YOUR OBJECTIVE:
From the listing below, copy only the lines from the line that contains "Definition next (c" to the line that contains "let c := set_prev (next c HEAD) b c in", counting those two lines as part of the copy.

RECORDS FOR THE EXERCISE:
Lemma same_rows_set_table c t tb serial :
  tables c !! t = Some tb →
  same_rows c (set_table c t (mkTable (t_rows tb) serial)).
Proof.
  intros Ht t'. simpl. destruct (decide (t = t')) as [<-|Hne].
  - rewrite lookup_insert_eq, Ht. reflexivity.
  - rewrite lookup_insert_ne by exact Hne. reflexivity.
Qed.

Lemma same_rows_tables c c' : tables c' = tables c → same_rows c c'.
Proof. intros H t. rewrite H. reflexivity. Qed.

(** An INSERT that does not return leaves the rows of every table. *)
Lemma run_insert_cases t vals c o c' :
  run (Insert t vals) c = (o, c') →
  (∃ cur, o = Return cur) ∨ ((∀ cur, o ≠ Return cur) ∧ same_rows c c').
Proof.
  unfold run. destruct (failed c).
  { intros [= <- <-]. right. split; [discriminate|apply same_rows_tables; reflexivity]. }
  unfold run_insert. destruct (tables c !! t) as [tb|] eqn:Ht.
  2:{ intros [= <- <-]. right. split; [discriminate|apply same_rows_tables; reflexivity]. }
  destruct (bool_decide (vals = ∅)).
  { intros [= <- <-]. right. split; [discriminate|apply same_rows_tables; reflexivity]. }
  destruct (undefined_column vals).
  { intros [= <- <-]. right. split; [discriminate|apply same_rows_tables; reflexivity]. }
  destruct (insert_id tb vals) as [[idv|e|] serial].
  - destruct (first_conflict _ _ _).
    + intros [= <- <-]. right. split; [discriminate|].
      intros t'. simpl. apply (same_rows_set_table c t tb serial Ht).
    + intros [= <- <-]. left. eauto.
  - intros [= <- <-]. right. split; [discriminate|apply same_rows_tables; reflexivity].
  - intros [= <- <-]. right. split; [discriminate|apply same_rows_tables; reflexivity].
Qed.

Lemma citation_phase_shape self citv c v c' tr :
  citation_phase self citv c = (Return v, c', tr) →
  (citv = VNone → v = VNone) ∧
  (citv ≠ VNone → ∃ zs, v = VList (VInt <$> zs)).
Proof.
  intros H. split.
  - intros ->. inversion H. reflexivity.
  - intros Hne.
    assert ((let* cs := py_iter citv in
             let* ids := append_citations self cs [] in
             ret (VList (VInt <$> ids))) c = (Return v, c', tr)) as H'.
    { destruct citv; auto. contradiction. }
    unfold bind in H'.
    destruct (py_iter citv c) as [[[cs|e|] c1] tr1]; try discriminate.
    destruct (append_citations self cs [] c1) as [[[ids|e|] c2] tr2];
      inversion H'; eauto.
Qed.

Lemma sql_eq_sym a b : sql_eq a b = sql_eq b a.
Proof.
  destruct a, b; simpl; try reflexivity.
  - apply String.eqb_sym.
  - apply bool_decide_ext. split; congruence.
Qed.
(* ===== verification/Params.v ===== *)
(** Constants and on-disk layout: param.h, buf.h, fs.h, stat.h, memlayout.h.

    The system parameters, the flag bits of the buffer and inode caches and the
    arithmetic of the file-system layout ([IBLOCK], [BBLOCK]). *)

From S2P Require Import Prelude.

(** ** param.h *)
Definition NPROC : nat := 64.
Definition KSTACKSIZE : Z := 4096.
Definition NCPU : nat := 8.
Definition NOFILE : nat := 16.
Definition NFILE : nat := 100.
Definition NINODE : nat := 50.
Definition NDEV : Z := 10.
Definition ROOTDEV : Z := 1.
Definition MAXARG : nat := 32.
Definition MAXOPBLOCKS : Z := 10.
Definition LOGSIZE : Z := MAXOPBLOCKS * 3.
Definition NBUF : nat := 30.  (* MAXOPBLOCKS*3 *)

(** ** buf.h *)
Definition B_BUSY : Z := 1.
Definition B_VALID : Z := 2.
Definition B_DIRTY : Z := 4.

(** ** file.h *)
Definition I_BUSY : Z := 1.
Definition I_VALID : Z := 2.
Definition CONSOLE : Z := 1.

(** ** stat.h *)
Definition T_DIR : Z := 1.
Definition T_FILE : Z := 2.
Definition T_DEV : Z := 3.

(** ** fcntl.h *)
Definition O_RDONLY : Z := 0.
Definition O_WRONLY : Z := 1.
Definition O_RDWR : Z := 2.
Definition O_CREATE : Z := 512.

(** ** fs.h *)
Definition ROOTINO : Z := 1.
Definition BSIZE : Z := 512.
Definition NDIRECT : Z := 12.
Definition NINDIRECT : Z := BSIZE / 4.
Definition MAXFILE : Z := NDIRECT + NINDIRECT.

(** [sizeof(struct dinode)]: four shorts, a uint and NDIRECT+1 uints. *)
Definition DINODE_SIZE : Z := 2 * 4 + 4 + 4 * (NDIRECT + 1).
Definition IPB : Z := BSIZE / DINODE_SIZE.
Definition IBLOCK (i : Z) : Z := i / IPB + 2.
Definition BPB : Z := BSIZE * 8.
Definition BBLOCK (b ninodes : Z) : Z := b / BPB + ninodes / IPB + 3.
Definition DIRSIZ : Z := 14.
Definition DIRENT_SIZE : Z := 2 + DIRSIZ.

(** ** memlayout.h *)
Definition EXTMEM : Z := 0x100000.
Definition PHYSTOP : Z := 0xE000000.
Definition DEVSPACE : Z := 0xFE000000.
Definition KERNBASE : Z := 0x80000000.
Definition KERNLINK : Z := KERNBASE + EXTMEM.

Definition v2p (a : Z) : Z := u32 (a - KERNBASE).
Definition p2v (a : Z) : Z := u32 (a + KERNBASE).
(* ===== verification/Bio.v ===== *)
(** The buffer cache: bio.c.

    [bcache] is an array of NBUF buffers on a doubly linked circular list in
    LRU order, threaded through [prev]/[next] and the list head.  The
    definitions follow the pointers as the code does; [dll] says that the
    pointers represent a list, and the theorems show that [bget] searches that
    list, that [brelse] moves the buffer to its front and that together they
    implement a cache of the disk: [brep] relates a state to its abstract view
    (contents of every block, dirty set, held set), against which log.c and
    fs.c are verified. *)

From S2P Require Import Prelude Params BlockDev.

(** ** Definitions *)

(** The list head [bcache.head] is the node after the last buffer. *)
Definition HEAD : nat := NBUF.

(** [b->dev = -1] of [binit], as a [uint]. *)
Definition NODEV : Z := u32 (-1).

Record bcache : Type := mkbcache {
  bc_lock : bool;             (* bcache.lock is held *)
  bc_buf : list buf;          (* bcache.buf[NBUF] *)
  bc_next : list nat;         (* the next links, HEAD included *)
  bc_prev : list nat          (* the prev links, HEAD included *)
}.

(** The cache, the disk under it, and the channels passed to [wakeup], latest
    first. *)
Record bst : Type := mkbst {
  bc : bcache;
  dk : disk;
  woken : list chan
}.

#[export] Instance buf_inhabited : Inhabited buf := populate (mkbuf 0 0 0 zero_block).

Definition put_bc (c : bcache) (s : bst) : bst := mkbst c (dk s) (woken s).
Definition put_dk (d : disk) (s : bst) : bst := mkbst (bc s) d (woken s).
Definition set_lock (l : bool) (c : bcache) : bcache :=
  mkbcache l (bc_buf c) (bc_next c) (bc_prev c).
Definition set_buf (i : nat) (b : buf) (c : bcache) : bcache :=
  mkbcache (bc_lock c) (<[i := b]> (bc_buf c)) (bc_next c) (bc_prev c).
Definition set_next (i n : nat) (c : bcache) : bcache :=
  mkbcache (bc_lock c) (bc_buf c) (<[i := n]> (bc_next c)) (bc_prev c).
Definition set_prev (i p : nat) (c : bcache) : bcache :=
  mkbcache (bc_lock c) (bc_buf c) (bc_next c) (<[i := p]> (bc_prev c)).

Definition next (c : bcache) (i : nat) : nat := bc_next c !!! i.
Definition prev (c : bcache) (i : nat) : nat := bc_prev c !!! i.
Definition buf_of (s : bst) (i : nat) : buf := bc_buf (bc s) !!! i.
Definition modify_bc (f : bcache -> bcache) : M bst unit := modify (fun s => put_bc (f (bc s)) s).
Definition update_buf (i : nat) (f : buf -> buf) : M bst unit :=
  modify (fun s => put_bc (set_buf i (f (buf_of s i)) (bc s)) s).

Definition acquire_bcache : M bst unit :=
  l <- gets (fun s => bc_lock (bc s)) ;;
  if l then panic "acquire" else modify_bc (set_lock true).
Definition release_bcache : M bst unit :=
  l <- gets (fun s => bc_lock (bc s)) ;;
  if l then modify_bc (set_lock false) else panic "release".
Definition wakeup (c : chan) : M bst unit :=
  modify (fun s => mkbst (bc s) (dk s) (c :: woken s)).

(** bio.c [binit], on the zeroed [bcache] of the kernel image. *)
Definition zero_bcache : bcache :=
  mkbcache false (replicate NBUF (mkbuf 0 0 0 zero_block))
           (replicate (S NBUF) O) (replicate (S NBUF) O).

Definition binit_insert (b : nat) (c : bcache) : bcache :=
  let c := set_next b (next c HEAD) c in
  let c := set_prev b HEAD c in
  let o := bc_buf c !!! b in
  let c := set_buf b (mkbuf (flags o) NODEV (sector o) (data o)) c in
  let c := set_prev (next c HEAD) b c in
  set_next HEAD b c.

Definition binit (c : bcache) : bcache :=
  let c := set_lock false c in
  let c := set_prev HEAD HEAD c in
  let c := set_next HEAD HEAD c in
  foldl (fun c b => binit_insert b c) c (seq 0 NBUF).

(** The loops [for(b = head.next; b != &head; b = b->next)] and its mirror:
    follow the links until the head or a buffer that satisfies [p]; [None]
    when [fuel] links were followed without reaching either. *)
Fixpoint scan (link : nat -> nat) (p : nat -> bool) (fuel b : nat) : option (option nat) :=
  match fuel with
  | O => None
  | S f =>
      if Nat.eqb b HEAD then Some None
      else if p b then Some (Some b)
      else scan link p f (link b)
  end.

FINISHED TASK:
Definition next (c : bcache) (i : nat) : nat := bc_next c !!! i.
Definition prev (c : bcache) (i : nat) : nat := bc_prev c !!! i.
Definition buf_of (s : bst) (i : nat) : buf := bc_buf (bc s) !!! i.
Definition modify_bc (f : bcache -> bcache) : M bst unit := modify (fun s => put_bc (f (bc s)) s).
Definition update_buf (i : nat) (f : buf -> buf) : M bst unit :=
  modify (fun s => put_bc (set_buf i (f (buf_of s i)) (bc s)) s).

Definition acquire_bcache : M bst unit :=
  l <- gets (fun s => bc_lock (bc s)) ;;
  if l then panic "acquire" else modify_bc (set_lock true).
Definition release_bcache : M bst unit :=
  l <- gets (fun s => bc_lock (bc s)) ;;
  if l then modify_bc (set_lock false) else panic "release".
Definition wakeup (c : chan) : M bst unit :=
  modify (fun s => mkbst (bc s) (dk s) (c :: woken s)).

(** bio.c [binit], on the zeroed [bcache] of the kernel image. *)
Definition zero_bcache : bcache :=
  mkbcache false (replicate NBUF (mkbuf 0 0 0 zero_block))
           (replicate (S NBUF) O) (replicate (S NBUF) O).

Definition binit_insert (b : nat) (c : bcache) : bcache :=
  let c := set_next b (next c HEAD) c in
  let c := set_prev b HEAD c in
  let o := bc_buf c !!! b in
  let c := set_buf b (mkbuf (flags o) NODEV (sector o) (data o)) c in
  let c := set_prev (next c HEAD) b c in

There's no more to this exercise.